> [Action item] In the entries that follow, the lines from the one with "t) n) as [text' r] eqn:E." through the one with "Class TraceToolsLaws (tools" are the ones to write out, exactly and with both ends included. Nothing else should appear.

::::::

(** All entries but the last are written. *)
Lemma ovpsim_lines_entries full_trace lines prev_trace n text k :
  Ovpsim.ovpsim_lines full_trace lines prev_trace n = (text, Ok k) ->
  exists es, ovpsim_entries full_trace lines prev_trace = Ok es /\
    text = mjoin (write_trace_entry <$> removelast es) /\ k = n + Z.of_nat (length (removelast es)).
Proof.
  revert prev_trace n text; induction lines as [|line lines IH]; intros prev_trace n text;
    cbn [Ovpsim.ovpsim_lines ovpsim_entries].
  - intros [= <- <-]. exists (option_list prev_trace). split; [done|]. destruct prev_trace; cbn; split; done || lia.
  - destruct (re_search Ovpsim.INSTR_RE line) as [m|].
    + destruct (Ovpsim.new_instr m full_trace) as [t|c msg]; [|by destruct prev_trace].
      destruct prev_trace as [t0|]; unfold mbind, out_bind, lift; cbn [fst snd say mret out_ret].
      * destruct (Ovpsim.ovpsim_lines full_trace lines (Some t) (n + 1)) as [text' r] eqn:E.
        cbn [fst snd]. intros [= <- ->]. destruct (IH _ _ _ E) as (es & Hes & -> & ->). unfold res_bind.
        rewrite Hes. exists (t0 :: es). split; [done|]. destruct es as [|e es]; [by apply entries_some in Hes|].
        cbn [removelast fmap list_fmap mjoin list_join length]. split; [by rewrite app_nil_r|lia].
      * destruct (Ovpsim.ovpsim_lines full_trace lines (Some t) n) as [text' r] eqn:E.
        cbn [fst snd]. intros [= <- ->]. destruct (IH _ _ _ E) as (es & Hes & -> & ->). unfold res_bind.
        rewrite Hes. by exists es.
    + destruct (re_search Ovpsim.RD_RE line) as [c|]; [|by apply IH].
      destruct (Ovpsim.is_csr (grp c 1)) as [csr|]; [|done]. destruct prev_trace as [t0|]; [|done].
      unfold mbind, out_bind, lift. cbn [fst snd res_bind or_raise].
      destruct (Ovpsim.ovpsim_lines full_trace lines _ n) as [text' r] eqn:E. cbn [fst snd]. intros [= <- ->].
      by apply IH.
Qed.
(* ===== verification/TraceLaws.v ===== *)
(** * What a run recorded as passed means, for tools that keep their contract

    The contract of the tools compare.py calls ([TraceToolsLaws]): a converter
    writes a CSV file of the entries its log holds and touches no file but these
    two, and the comparison reports success only when both files make the same
    register changes.  From the contract follows what a passed run means. *)

From S2P Require Import Prelude PyStr PyRe PyIO IbexConfig TestList TestRun TraceCsv InstrCompare IbexLog SpikeLog ConvEntries.
Local Open Scope Z_scope.

(** ** The contract *)

Definition csv_text (es : list trace_entry) : str := start_new_trace ++ mjoin (write_trace_entry <$> es).

(** The first trace makes the register changes of the second: neither has an
    update the comparison cannot read, and the changes agree. *)
Definition same_changes (es1 es2 : list trace_entry) : Prop :=
  exists E1 E2, events ∅ es1 = Ok E1 /\ events ∅ es2 = Ok E2 /\ agree (changes E1) E2.

(** A converter of logs that hold certain entries. *)
Definition converts (f : str -> str -> fsys -> res unit * fsys) (path_ok : str -> Prop)
    (holds : str -> list trace_entry -> Prop) : Prop :=
  forall log csv fs fs', path_ok log -> log <> csv -> f log csv fs = (Ok tt, fs') ->
  exists text es, fs !! log = Some text /\ holds text es /\ Forall entry_good es /\
    fs' !! csv = Some (csv_text es) /\ forall p, p <> log -> p <> csv -> fs' !! p = fs !! p.

Class TraceToolsLaws (tools : TraceTools) := {
  uvm_good : str -> Prop;
  rtl_holds : str -> list trace_entry -> Prop;
  iss_holds : str -> str -> list trace_entry -> Prop;
  iss_path_ok : str -> str -> Prop;
  uvm_law fs log lines :
    TestRun.check_ibex_uvm_log fs log = Ok (true, lines) -> exists text, fs !! log = Some text /\ uvm_good text;
  rtl_law : converts TestRun.process_ibex_sim_log (fun _ => True) rtl_holds;
  spike_law : converts TestRun.process_spike_sim_log (iss_path_ok "spike") (iss_holds "spike");
  ovpsim_law : converts TestRun.process_ovpsim_sim_log (iss_path_ok "ovpsim") (iss_holds "ovpsim");
  compare_law csv1 csv2 n1 n2 log fs fs' verdict es1 es2 :
    TestRun.compare_trace_csv csv1 csv2 n1 n2 log [] fs = (Ok verdict, fs') ->
    log <> csv1 -> log <> csv2 -> starts_with "[PASSED]: " verdict = true ->
    Forall entry_good es1 -> Forall entry_good es2 ->
    fs !! csv1 = Some (csv_text es1) -> fs !! csv2 = Some (csv_text es2) -> same_changes es1 es2 }.

(** ** A passed run *)

Section Laws.
Context {tools : TraceTools} {laws : TraceToolsLaws tools}.

Lemma iss_law iss : converts (iss_convert iss) (iss_path_ok iss) (iss_holds iss).
Proof.
  intros log csv fs fs' Hp Hne. unfold iss_convert.
  case_bool_decide as H1; [subst; by apply spike_law|].
  case_bool_decide as H2; [subst; by apply ovpsim_law|done].
Qed.

Lemma passed_run_laws (test : entry) (name : str) (idx seed : Z)
    (rtl_log_dir iss iss_log_dir bin_dir : str) (fs fs' : fsys) (r : test_run_result) :
  let rtl_log := path_join rtl_log_dir "trace_core_00000000.log" in
  let rtl_csv := path_join rtl_log_dir "trace_core_00000000.csv" in
  let iss_log := path_join iss_log_dir ((name ++ "." ++ str_of_Z idx) ++ ".log") in
  let iss_csv := path_join iss_log_dir ((name ++ "." ++ str_of_Z idx) ++ ".csv") in
  let compare_log := path_join rtl_log_dir "compare.log" in
  get test "test" = Ok (YScalar (SStr name)) ->
  dict_get test "no_post_compare" = None -> dict_get test "compare_opts" = None ->
  NoDup [rtl_log; rtl_csv; iss_log; iss_csv; compare_log] -> iss_path_ok iss iss_log ->
  compare_test_run test idx seed rtl_log_dir iss iss_log_dir bin_dir fs = (Ok r, fs') ->
  r_passed r = true ->
  exists uvm_text rtl_text iss_text es1 es2,
    fs !! path_join rtl_log_dir "sim.log" = Some uvm_text /\ uvm_good uvm_text /\
    fs !! rtl_log = Some rtl_text /\ rtl_holds rtl_text es1 /\
    fs !! iss_log = Some iss_text /\ iss_holds iss iss_text es2 /\ same_changes es1 es2.
Proof.
  intros rtl_log rtl_csv iss_log iss_csv compare_log Hn Hpost Hopts Hnd Hiss Hr Hp.
  rewrite !NoDup_cons, !not_elem_of_cons in Hnd.
  destruct Hnd as ((N1 & N2 & N3 & N4 & _) & (N5 & N6 & N7 & _) & (N8 & N9 & _) & (N10 & _) & _).
  destruct (compare_test_run_decides test name idx seed rtl_log_dir iss iss_log_dir bin_dir fs fs' r Hn Hr)
    as [_ Hiff]. apply Hiff in Hp as (lines & fs1 & Hu & Hi & [Hx|Ht]); [congruence|].
  destruct (uvm_law _ _ _ Hu) as (uvm_text & Hut & Hug).
  fold rtl_log in Hi. fold rtl_csv in Hi.
  destruct (rtl_law _ _ _ _ I N1 Hi) as (rtl_text & es1 & Hrt & Hrh & Hrg & Hrc & Hrf).
  destruct Ht as (fs2 & opts & verdict & fs3 & Hs & Ho & Hcmp & _ & Hpass).
  unfold compare_opts in Ho. rewrite Hopts in Ho. injection Ho as <-.
  fold iss_log in Hs. fold iss_csv in Hs, Hcmp. fold rtl_csv in Hcmp. fold compare_log in Hcmp.
  destruct (iss_law iss _ _ _ _ Hiss N8 Hs) as (iss_text & es2 & Hit & Hih & Hig & Hic & Hif).
  rewrite Hrf in Hit by (by apply not_eq_sym).
  exists uvm_text, rtl_text, iss_text, es1, es2. split_and!; try done.
  eapply compare_law; [exact Hcmp|by apply not_eq_sym|by apply not_eq_sym|exact Hpass|exact Hrg|exact Hig|..].
  - rewrite file_delete_ne by (by apply not_eq_sym). rewrite Hif by done. exact Hrc.
  - rewrite file_delete_ne by (by apply not_eq_sym). exact Hic.
Qed.
End Laws.
Lemma scan_closes d : scan d (repeat CLOSE d) = Some 0%nat.
Proof. by induction d. Qed.

(** Closing the brackets of a text that closes none too many balances it. *)
Lemma close_brackets_balanced text : is_Some (scan 0 text) -> balanced (close_brackets text).
Proof.
  intros [d Hd]. pose proof (scan_count _ _ _ Hd) as Hc. unfold close_brackets.
  destruct (Nat.ltb_spec (count_chr CLOSE text) (count_chr OPEN text)).
  - unfold balanced. rewrite scan_app, Hd. cbn.
    replace (count_chr OPEN text - count_chr CLOSE text)%nat with d by lia. apply scan_closes.
  - unfold balanced. rewrite Hd. f_equal. lia.
Qed.

Lemma scan_prefix d a b : is_Some (scan d (a ++ b)) -> is_Some (scan d a).
Proof. rewrite scan_app. destruct (scan d a); [by eauto|]. by intros [? [=]]. Qed.

Lemma scan_step d a b e : scan d a = Some e -> scan d (a ++ b) = scan e b.
Proof. intros H. by rewrite scan_app, H. Qed.

(** Read a concatenation of literals and balanced texts. *)
Ltac scan_text :=
  repeat first
    [ erewrite scan_step; [|first [apply balanced_scan; assumption | vm_compute; reflexivity]]
    | vm_compute; reflexivity ].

::::::

> [Solved exercise]
      * destruct (Ovpsim.ovpsim_lines full_trace lines (Some t) n) as [text' r] eqn:E.
        cbn [fst snd]. intros [= <- ->]. destruct (IH _ _ _ E) as (es & Hes & -> & ->). unfold res_bind.
        rewrite Hes. by exists es.
    + destruct (re_search Ovpsim.RD_RE line) as [c|]; [|by apply IH].
      destruct (Ovpsim.is_csr (grp c 1)) as [csr|]; [|done]. destruct prev_trace as [t0|]; [|done].
      unfold mbind, out_bind, lift. cbn [fst snd res_bind or_raise].
      destruct (Ovpsim.ovpsim_lines full_trace lines _ n) as [text' r] eqn:E. cbn [fst snd]. intros [= <- ->].
      by apply IH.
Qed.
(* ===== verification/TraceLaws.v ===== *)
(** * What a run recorded as passed means, for tools that keep their contract

    The contract of the tools compare.py calls ([TraceToolsLaws]): a converter
    writes a CSV file of the entries its log holds and touches no file but these
    two, and the comparison reports success only when both files make the same
    register changes.  From the contract follows what a passed run means. *)

From S2P Require Import Prelude PyStr PyRe PyIO IbexConfig TestList TestRun TraceCsv InstrCompare IbexLog SpikeLog ConvEntries.
Local Open Scope Z_scope.

(** ** The contract *)

Definition csv_text (es : list trace_entry) : str := start_new_trace ++ mjoin (write_trace_entry <$> es).

(** The first trace makes the register changes of the second: neither has an
    update the comparison cannot read, and the changes agree. *)
Definition same_changes (es1 es2 : list trace_entry) : Prop :=
  exists E1 E2, events ∅ es1 = Ok E1 /\ events ∅ es2 = Ok E2 /\ agree (changes E1) E2.

(** A converter of logs that hold certain entries. *)
Definition converts (f : str -> str -> fsys -> res unit * fsys) (path_ok : str -> Prop)
    (holds : str -> list trace_entry -> Prop) : Prop :=
  forall log csv fs fs', path_ok log -> log <> csv -> f log csv fs = (Ok tt, fs') ->
  exists text es, fs !! log = Some text /\ holds text es /\ Forall entry_good es /\
    fs' !! csv = Some (csv_text es) /\ forall p, p <> log -> p <> csv -> fs' !! p = fs !! p.

Class TraceToolsLaws (tools : TraceTools) := {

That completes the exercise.